BEGIN

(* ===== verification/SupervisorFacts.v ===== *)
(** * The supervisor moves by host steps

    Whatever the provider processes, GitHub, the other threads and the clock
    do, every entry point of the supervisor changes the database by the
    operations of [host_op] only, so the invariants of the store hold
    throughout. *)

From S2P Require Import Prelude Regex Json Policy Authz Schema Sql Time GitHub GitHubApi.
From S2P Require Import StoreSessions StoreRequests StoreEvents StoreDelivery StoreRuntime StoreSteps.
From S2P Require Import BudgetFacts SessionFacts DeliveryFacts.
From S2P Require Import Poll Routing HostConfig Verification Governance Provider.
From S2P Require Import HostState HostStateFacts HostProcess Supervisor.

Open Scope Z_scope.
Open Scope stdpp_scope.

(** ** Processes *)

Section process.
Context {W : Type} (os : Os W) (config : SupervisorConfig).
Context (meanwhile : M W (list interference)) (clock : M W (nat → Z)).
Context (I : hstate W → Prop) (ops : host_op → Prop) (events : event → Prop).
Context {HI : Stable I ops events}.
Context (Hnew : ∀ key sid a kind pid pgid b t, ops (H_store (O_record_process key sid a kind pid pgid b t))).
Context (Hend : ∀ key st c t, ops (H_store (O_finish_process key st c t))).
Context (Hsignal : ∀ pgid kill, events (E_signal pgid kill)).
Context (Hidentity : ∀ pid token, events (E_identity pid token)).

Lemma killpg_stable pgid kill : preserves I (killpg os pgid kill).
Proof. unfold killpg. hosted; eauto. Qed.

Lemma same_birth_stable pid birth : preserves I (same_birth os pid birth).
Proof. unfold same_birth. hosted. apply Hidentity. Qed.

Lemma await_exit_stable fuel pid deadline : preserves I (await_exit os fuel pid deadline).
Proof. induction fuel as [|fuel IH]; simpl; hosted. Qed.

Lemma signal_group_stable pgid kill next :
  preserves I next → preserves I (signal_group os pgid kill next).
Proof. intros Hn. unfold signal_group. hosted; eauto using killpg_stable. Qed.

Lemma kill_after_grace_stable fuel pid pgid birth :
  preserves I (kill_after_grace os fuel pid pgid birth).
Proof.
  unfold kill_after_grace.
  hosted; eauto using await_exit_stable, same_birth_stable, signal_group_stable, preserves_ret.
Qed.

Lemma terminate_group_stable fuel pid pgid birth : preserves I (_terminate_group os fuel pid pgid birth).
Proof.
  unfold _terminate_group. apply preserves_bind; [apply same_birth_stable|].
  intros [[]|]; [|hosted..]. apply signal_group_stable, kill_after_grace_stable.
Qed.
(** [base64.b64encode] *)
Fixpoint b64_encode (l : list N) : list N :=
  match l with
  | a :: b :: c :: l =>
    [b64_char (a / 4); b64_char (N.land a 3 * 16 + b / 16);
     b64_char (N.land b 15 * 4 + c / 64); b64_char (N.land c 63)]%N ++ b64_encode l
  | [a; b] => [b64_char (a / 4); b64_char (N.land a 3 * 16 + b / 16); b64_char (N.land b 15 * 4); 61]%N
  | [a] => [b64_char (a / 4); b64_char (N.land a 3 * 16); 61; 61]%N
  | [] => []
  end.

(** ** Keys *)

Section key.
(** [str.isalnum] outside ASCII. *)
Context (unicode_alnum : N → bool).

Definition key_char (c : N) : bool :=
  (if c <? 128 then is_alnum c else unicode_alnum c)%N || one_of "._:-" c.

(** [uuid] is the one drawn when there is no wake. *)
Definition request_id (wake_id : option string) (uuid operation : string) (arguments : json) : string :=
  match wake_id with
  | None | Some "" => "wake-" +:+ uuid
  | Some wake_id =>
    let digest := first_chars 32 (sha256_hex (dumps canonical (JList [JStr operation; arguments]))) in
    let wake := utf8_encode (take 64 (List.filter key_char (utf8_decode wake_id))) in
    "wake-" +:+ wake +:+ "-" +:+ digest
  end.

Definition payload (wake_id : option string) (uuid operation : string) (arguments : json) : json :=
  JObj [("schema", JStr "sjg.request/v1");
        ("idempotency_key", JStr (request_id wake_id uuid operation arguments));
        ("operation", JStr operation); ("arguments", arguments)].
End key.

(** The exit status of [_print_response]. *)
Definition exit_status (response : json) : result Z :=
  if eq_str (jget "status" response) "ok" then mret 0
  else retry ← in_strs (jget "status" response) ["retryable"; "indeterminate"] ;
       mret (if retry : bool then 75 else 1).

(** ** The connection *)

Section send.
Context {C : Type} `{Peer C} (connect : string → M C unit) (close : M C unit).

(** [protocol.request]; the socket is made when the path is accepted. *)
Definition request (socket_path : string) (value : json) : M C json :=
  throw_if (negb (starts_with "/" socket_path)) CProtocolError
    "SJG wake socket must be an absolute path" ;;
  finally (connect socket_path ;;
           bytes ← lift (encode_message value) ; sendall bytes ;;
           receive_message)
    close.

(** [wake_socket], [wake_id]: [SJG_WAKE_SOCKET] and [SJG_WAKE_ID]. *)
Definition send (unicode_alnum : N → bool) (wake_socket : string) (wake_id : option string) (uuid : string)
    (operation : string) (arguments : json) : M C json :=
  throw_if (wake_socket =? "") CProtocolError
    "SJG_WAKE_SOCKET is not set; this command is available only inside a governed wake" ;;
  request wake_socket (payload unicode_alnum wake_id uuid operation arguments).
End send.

END

**DESCRIPTION OF THE TASK**
Line count for the word "Require": tally the lines of the records above that hold it and give only that figure.

**YOUR SOLUTION**
5